Quoiqu’il en soit, Arrêt sur Images et Le Vent se Lève touchent tous les deux un lectorat et une audience assez politisée et critique vis-à-vis du traitement médiatique, des questions de société. Emmanuelle Walter est d’ailleurs consciente de ce biais, car Arrêt sur Images touche un public « hyper politisé », comptabilisant beaucoup de jeunes, mais dont l’audience est limitée : “ c’est tout le problème du journalisme qui a fait un pas de côté… », se désole-t-elle.
Soutien ou non d’un candidat, camp politique
Enfin, dernière question, comment ces médias alternatifs et assez politisés vont-ils gérer les temps de parole lors de la campagne présidentielle à venir ? Pour Le Vent Se Lève, il « faut doser en fonction des thématiques que nous souhaitons mettre à l’agenda. Ou encore traiter la manière dont un mouvement, des partis aborde telle ou telle thématique dans le débat public ».

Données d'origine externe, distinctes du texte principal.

(** [query(collection(db, "app_versions"), orderBy("versionCode", "desc"))] *)
Definition query_versionCode_desc (docs : gmap string Version.t)
  : list (string * Version.t) :=
  merge_sort before (map_to_list docs).

End Firestore.

(** ** Firebase storage: what an upload task reports *)

Module Storage.

Record snapshot := { bytesTransferred : Z; totalBytes : Z }.

(** How a running task ends: with a transport error, or complete, after
    which [getDownloadURL] settles. *)
Inductive finish :=
| failed (e : JS.error)
| complete (url : JS.settled string).

(** [ref] or [uploadBytesResumable] throws at once, or the task runs:
    it reports [state_changed] snapshots and then ends. *)
Inductive task :=
| throws (e : JS.error)
| runs (state_changed : list snapshot) (f : finish).

End Storage.

(** ** What both revisions of [UpdateManager] share *)

Module UpdateManager.

(** An element of [versions]: [{ id: d.id, ...d.data() }]. *)
Record view := { id : string; data : Version.t }.

Global Instance view_eq_dec : EqDecision view.
Proof. solve_decision. Defined.

Inductive log := console_error (label : string) (e : JS.error).

(** What lies outside the component: the collection, the console and the
    alert boxes shown so far (latest last). *)
Record World := {
  docs : gmap string Version.t;
  console : list log;
  alerts : list string
}.

Definition set_docs (d : gmap string Version.t) (w : World) : World :=
  {| docs := d; console := console w; alerts := alerts w |}.

Definition console_log (l : log) (w : World) : World :=
  {| docs := docs w; console := console w ++ [l]; alerts := alerts w |}.

Definition alert (m : string) (w : World) : World :=
  {| docs := docs w; console := console w; alerts := alerts w ++ [m] |}.

(** The argument of [setVersions] in the [onSnapshot] listener. *)
Definition versionsList (d : gmap string Version.t) : list view :=
  (λ doc, {| id := doc.1; data := doc.2 |}) <$> Firestore.query_versionCode_desc d.

(** [versions.some(v => v.versionCode === parseInt(versionCode))] *)
Definition code_exists (versions : list view) (versionCode : string) : bool :=
  existsb (λ v, JS.strict_eq (Version.versionCode (data v)) (JS.parseInt versionCode))
          versions.

(** [if (cond) newErrors[key] = message] *)
Definition assign (cond : bool) (key message : string) (newErrors : gmap string string)
  : gmap string string :=
  if cond then <[key := message]> newErrors else newErrors.

Definition toggleVersionStatus (versionId : string) (currentStatus : bool) (w : World)
  : World * JS.settled unit :=
  match Firestore.updateDoc (docs w) versionId (Version.set_isActive (negb currentStatus)) with
  | JS.fulfilled d => (set_docs d w, JS.fulfilled JS.undefined)
  | JS.rejected error =>
      (console_log (console_error "Error toggling status:" error) w,
       JS.fulfilled JS.undefined)
  end.

(** [versions.length > 0 ? versions[0] : null] *)
Definition latestVersion (versions : list view) : option view :=
  match versions with
  | v :: _ => Some v
  | [] => None
  end.

End UpdateManager.

(** ** The revision that uploads the APK *)

(** A [File] of the file input. *)
Module File.
Record t := { name : string; size : Z }.
End File.

Module Upload.
Import UpdateManager.

Record State := {
  versions : list view;
  uploading : bool;
  uploadProgress : JS.number;
  selectedFile : option File.t;
  versionName : string;
  versionCode : string;
  changelog : string;
  isCritical : bool;
  errors : gmap string string
}.

Definition setVersions (l : list view) (c : State) : State :=
  {| versions := l; uploading := uploading c; uploadProgress := uploadProgress c;
     selectedFile := selectedFile c; versionName := versionName c;
     versionCode := versionCode c; changelog := changelog c;
     isCritical := isCritical c; errors := errors c |}.

Definition setUploading (b : bool) (c : State) : State :=
  {| versions := versions c; uploading := b; uploadProgress := uploadProgress c;
     selectedFile := selectedFile c; versionName := versionName c;
     versionCode := versionCode c; changelog := changelog c;
     isCritical := isCritical c; errors := errors c |}.

Definition setUploadProgress (p : JS.number) (c : State) : State :=
  {| versions := versions c; uploading := uploading c; uploadProgress := p;
     selectedFile := selectedFile c; versionName := versionName c;
     versionCode := versionCode c; changelog := changelog c;
     isCritical := isCritical c; errors := errors c |}.

Definition setErrors (e : gmap string string) (c : State) : State :=
  {| versions := versions c; uploading := uploading c; uploadProgress := uploadProgress c;
     selectedFile := selectedFile c; versionName := versionName c;
     versionCode := versionCode c; changelog := changelog c;
     isCritical := isCritical c; errors := e |}.

(** The [// Reset form] block of the completion handler. *)
Definition resetForm (c : State) : State :=
  {| versions := versions c; uploading := false; uploadProgress := JS.of_Z 0;
     selectedFile := None; versionName := ""; versionCode := ""; changelog := "";
     isCritical := false; errors := errors c |}.

(** The [onSnapshot] listener. *)
Definition onSnapshot (d : gmap string Version.t) (c : State) : State :=
  setVersions (versionsList d) c.

Definition newErrors (c : State) : gmap string string :=
  let newErrors : gmap string string := ∅ in
  let newErrors :=
    assign (bool_decide (selectedFile c = None)) "file" "Please select an APK file" newErrors in
  let newErrors :=
    assign (JS.falsy (JS.trim (versionName c))) "versionName" "Version name is required"
           newErrors in
  let newErrors :=
    assign (JS.falsy (versionCode c) || JS.le (JS.ToNumber (versionCode c)) (JS.of_Z 0))
           "versionCode" "Valid version code is required" newErrors in
  let newErrors :=
    assign (JS.falsy (JS.trim (changelog c))) "changelog" "Changelog is required" newErrors in
  assign (code_exists (versions c) (versionCode c))
         "versionCode" "Version code already exists" newErrors.
Record t := mk {
  failure_threshold : Z;
  recovery_timeout : Z;
  failure_count : Z;
  last_failure_time : option datetime;
  state : string
}.

Definition __init__ (failure_threshold recovery_timeout : Z) : t :=
  {| failure_threshold := failure_threshold;
     recovery_timeout := recovery_timeout;
     failure_count := 0;
     last_failure_time := None;
     state := "CLOSED" |}.

Definition with_state (self : t) (s : string) : t :=
  {| failure_threshold := failure_threshold self;
     recovery_timeout := recovery_timeout self;
     failure_count := failure_count self;
     last_failure_time := last_failure_time self;
     state := s |}.

Definition _should_attempt_reset (self : t) (w : World) : bool * World :=
  match last_failure_time self with
  | None => (false, w)
  | Some t0 =>
      let '(now, w1) := datetime_now w in
      let elapsed := now - t0 in
      (Qle_bool (inject_Z (recovery_timeout self)) (total_seconds elapsed), w1)
  end.

Definition _on_success (self : t) : t :=
  {| failure_threshold := failure_threshold self;
     recovery_timeout := recovery_timeout self;
     failure_count := 0;
     last_failure_time := last_failure_time self;
     state := "CLOSED" |}.

Definition _on_failure (self : t) (w : World) : t * World :=
  let '(now, w1) := datetime_now w in
  let count := failure_count self + 1 in
  ({| failure_threshold := failure_threshold self;
      recovery_timeout := recovery_timeout self;
      failure_count := count;
      last_failure_time := Some now;
      state := if failure_threshold self <=? count then "OPEN" else state self |},
   w1).

Definition breaker_open : exn :=
  Exn "Exception" "Circuit breaker is OPEN - failing fast".

Definition async_unsupported : exn :=
  Exn "RuntimeError"
      ("Circuit breaker does not support async functions directly. " +:+
       "Use 'await execute_phase()' pattern instead.").

(** The [try] block of [call] and its [except Exception] handler. *)
Definition call_try {A} (self : t) (func : callable A) (w : World)
  : outcome A * t * World :=
  let '(r, w1) :=
    if iscoroutinefunction func
    then (Raised async_unsupported, w)
    else invoke func w in
  match r with
  | Returned result => (Returned result, _on_success self, w1)
  | Raised e => let '(self', w2) := _on_failure self w1 in (Raised e, self', w2)
  | Aborted e => (Aborted e, self, w1)
  end.
(** X2.  For a reply that the structured parse does not take and in which
    no paragraph contains a keyword, the guide returned has every field empty
    but the overview, and the overview is the last paragraph alone, stripped:
    each paragraph replaces the one before it. *)
Theorem prose_keeps_last_paragraph U response :
  not_an_object response ->
  Forall (fun s => has_keyword U s = false) (PyStr.split [10; 10] response) ->
  _parse_ai_response U response
  = Ok (<[k_overview := PStr (PyStr.strip (List.last (PyStr.split [10; 10] response) []))]>
        empty_guide).
Proof.
  intros Hno Hk. unfold _parse_ai_response.
  pose proof (HeuristicFacts.split_go_nonempty [10; 10] response 0 []) as Hsplit.
  fold (PyStr.split [10; 10] response) in Hsplit.
  assert (Hh : parse_sections U (empty_guide, k_overview) (PyStr.split [10; 10] response)
               = Ok (<[k_overview := PStr (PyStr.strip
                       (List.last (PyStr.split [10; 10] response) []))]> empty_guide,
                     k_overview)).
  { rewrite HeuristicFacts.empty_guide_overview at 1.
    rewrite (HeuristicFacts.parse_sections_prose U _ _ Hk).
    by destruct (PyStr.split [10; 10] response). }
  destruct (Json.loads response) as [data|e] eqn:Hl; simpl.
  - destruct data; simpl; try (by rewrite Hh). by destruct (Hno pairs).
  - by rewrite Hh.
Qed.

En revanche, Vincent Ortiz affirme qu’il n’accordera pas plus de de place à certains candidats que d’autres. Il refuse l’affiliation politique, mais entend « clairement poser [des] attaques en fonctions de [leurs] préférences politiques » « Même si politiquement nous sommes plus ou moins identifiés à une mouvance et qu’il y a des partis politiques que nous attaquons plus que d’autres, nous traitons de tout le monde, ” explique-t-il. “ Nous faisons cela car nous souhaitons garder notre autonomie, c’est un projet idéologique, un choix de société et une indépendance que nous souhaitons conserver. Cela implique de ne pas s’affilier à un candidat, un parti, ou à un mouvement et d’être tributaires de leurs paroles et de leurs actions.” La différence donc, selon Vincent Ortiz, entre organe de propagande et média libre. C’est pourquoi il affirme que le temps de parole accordé à un mouvement se fera en « fonction de ce qui semble pertinent. » Il s’agit donc d’un choix éditorial fort et non d’une séparation strictement rigoureuse du temps de parole, et ce en fonction de la pertinence des sujets choisis par la rédaction. Sachant, qu’aucun des deux médias n’est soumis aux règles de temps de parole du CSA (Conseil supérieur de l’audiovisuel).